◆ SOURCE DATA

◆ ◆ ◆

(** The journal could not be fetched: nothing is shown and nothing pends. *)
Definition stalled (fs : gmap string string) (w : World) : Prop :=
  state w = {| logContent := None; preparingReport := false |}
  /\ pending w = [] /\ windows w = [] /\ files w = fs.

End Lifecycle.

(** ** Exceptions in the store

    The exception the report builder reads from the object at [l]: [name]
    and [message] when both are strings, and [contextData?.context] when it
    is a string or absent.  Other shapes, which the builder would coerce to
    strings, have no reading. *)

Definition read_string (o : gmap string Store.jsval) (k : string) : option string :=
  match o !! k with
  | Some (Store.VString s) => Some s
  | _ => None
  end.

Definition read_context (h : gmap Store.loc (gmap string Store.jsval))
    (v : option Store.jsval) : option (option ContextData) :=
  match v with
  | None | Some Store.VUndefined | Some Store.VNull | Some (Store.VString _) => Some None
  | Some (Store.VObject lc) =>
      match h !! lc with
      | None => None
      | Some co =>
          match co !! "context" with
          | None | Some Store.VUndefined => Some (Some {| context := None |})
          | Some (Store.VString c) => Some (Some {| context := Some c |})
          | Some _ => None
          end
      end
  end.

Definition exception_at (h : gmap Store.loc (gmap string Store.jsval)) (l : Store.loc)
  : option Exception :=
  match h !! l with
  | None => None
  | Some o =>
      match read_string o "name", read_string o "message",
            read_context h (o !! "contextData") with
      | Some n, Some msg, Some cd =>
          Some {| name := n; message := msg; contextData := cd |}
      | _, _, _ => None
      end
  end.

(** ** Sample inputs *)

Definition empty_context_error : Exception :=
  {| name := "TypeError"; message := "x is undefined";
     contextData := Some {| context := Some EmptyString |} |}.

Definition sample_props : Props :=
  {| exception := {| name := "TypeError"; message := "x is undefined";
                     contextData := None |};
     isBootIso := false;
     reportLinkURL :=
       Some "https://bugzilla.redhat.com/enter_bug.cgi?product=Fedora&component=anaconda" |}.

(** The journal has arrived and the user has activated the report control. *)
Definition write_pending_world : World :=
  run (cockpit := untranslated) sample_props
    (mount (cockpit := untranslated) sample_props ∅)
    [Settle 0 (Fulfilled "journal"); Edit "journal, reviewed"; ClickReport].

Definition sample_error : gmap string Store.jsval :=
  {[ "name" := Store.VString "TypeError";
     "message" := Store.VString "x is undefined";
     "contextData" := Store.VString "stale" ]}.

Definition sample_store : Store.machine :=
  {| Store.objects :=
       {[ 1%positive := sample_error;
          2%positive := {[ "context" := Store.VString "Storage" ]} ]};
     Store.calls := [] |}.


(** * Properties *)

(** ** Strings *)

Lemma app_assoc_s (a b c : string) : (a +:+ b) +:+ c = a +:+ b +:+ c.
Proof. induction a as [|x a IH]; simpl; [reflexivity | now rewrite IH]. Qed.

Lemma app_nil_r_s (a : string) : a +:+ EmptyString = a.
Proof. induction a as [|x a IH]; simpl; [reflexivity | now rewrite IH]. Qed.

Lemma contains_app c a b : contains c (a +:+ b) = contains c a || contains c b.
Proof.
  induction a as [|x a IH]; simpl; [reflexivity|].
  rewrite IH. now rewrite orb_assoc.
Qed.

Lemma all_chars_app p a b : all_chars p (a +:+ b) = all_chars p a && all_chars p b.
Proof.
  induction a as [|x a IH]; simpl; [reflexivity|].
  rewrite IH. now rewrite andb_assoc.
Qed.

Lemma all_chars_impl (p q : ascii -> bool) s :
  (forall c, p c = true -> q c = true) -> all_chars p s = true -> all_chars q s = true.
Proof.
  intros Hpq. induction s as [|x s IH]; simpl; [reflexivity|].
  intros [Hx Hs]%andb_true_iff. rewrite (Hpq _ Hx). now apply IH.
Qed.

Lemma all_chars_not_contains p c s :
  p c = false -> all_chars p s = true -> contains c s = false.
Proof.
  intros Hc. induction s as [|x s IH]; simpl; [reflexivity|].
  intros [Hx Hs]%andb_true_iff. rewrite (IH Hs), orb_false_r.
  destruct (Ascii.eqb_spec c x) as [->|]; [congruence | reflexivity].
Qed.

Lemma split_first_app sep a b :
  contains sep a = false -> split_first sep (a +:+ String sep b) = Some (a, b).
Proof.
  induction a as [|x a IH]; simpl.
  - intros _. now rewrite Ascii.eqb_refl.
  - intros [Hx Ha]%orb_false_iff. rewrite Ascii.eqb_sym, Hx.
    now rewrite (IH Ha).
Qed.

Lemma split_first_none sep a : contains sep a = false -> split_first sep a = None.
Proof.
  induction a as [|x a IH]; simpl; [reflexivity|].
  intros [Hx Ha]%orb_false_iff. rewrite Ascii.eqb_sym, Hx. now rewrite (IH Ha).
Qed.

Lemma split_on_app sep a b :
  contains sep a = false -> split_on sep (a +:+ String sep b) = a :: split_on sep b.
Proof.
  induction a as [|x a IH]; simpl.
  - intros _. now rewrite Ascii.eqb_refl.
  - intros [Hx Ha]%orb_false_iff. rewrite Ascii.eqb_sym, Hx.
    now rewrite (IH Ha).
Qed.

Lemma split_on_none sep a : contains sep a = false -> split_on sep a = [a].
Proof.
  induction a as [|x a IH]; simpl; [reflexivity|].
  intros [Hx Ha]%orb_false_iff. rewrite Ascii.eqb_sym, Hx. now rewrite (IH Ha).
Qed.

Lemma span_app p a b :
  all_chars p a = true ->
  match b with EmptyString => True | String c _ => p c = false end ->
  span p (a +:+ b) = (a, b).
Proof.
  intros Ha Hb. induction a as [|x a IH]; simpl in Ha |- *.
  - destruct b as [|c b]; simpl; [reflexivity | now rewrite Hb].
  - apply andb_true_iff in Ha as [Hx Ha]. rewrite Hx. now rewrite (IH Ha).
Qed.

(** ** The urlencoded round trip *)

Ltac each_byte c := destruct c as [[] [] [] [] [] [] [] []].

Lemma decode_encode_byte c r :
  urlencoded_decode (urlencoded_encode_byte c +:+ r) = String c (urlencoded_decode r).
Proof. each_byte c; reflexivity. Qed.

Lemma encode_byte_chars c :
  all_chars (fun x => urlencoded_safe x || Ascii.eqb x "+" || Ascii.eqb x "%")
            (urlencoded_encode_byte c) = true.
Proof. each_byte c; reflexivity. Qed.

Lemma encode_chars s : all_chars encoded_char (urlencoded_encode s) = true.
Proof.
  induction s as [|c s IH]; simpl; [reflexivity|].
  rewrite all_chars_app, IH, andb_true_r. apply encode_byte_chars.
Qed.

Lemma decode_encode_app s r :
  urlencoded_decode (urlencoded_encode s +:+ r) = s +:+ urlencoded_decode r.
Proof.
  induction s as [|c s IH]; simpl; [reflexivity|].
  now rewrite app_assoc_s, decode_encode_byte, IH.
Qed.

◆ ◆ ◆

◆ WHAT TO PRODUCE
Reproduce exactly the lines from the one containing "Lemma decode_encode_app s" through the last line of the records above, including both, and nothing else.

◆ RESPONSE BOX
Lemma decode_encode_app s r :
  urlencoded_decode (urlencoded_encode s +:+ r) = s +:+ urlencoded_decode r.
Proof.
  induction s as [|c s IH]; simpl; [reflexivity|].
  now rewrite app_assoc_s, decode_encode_byte, IH.
Qed.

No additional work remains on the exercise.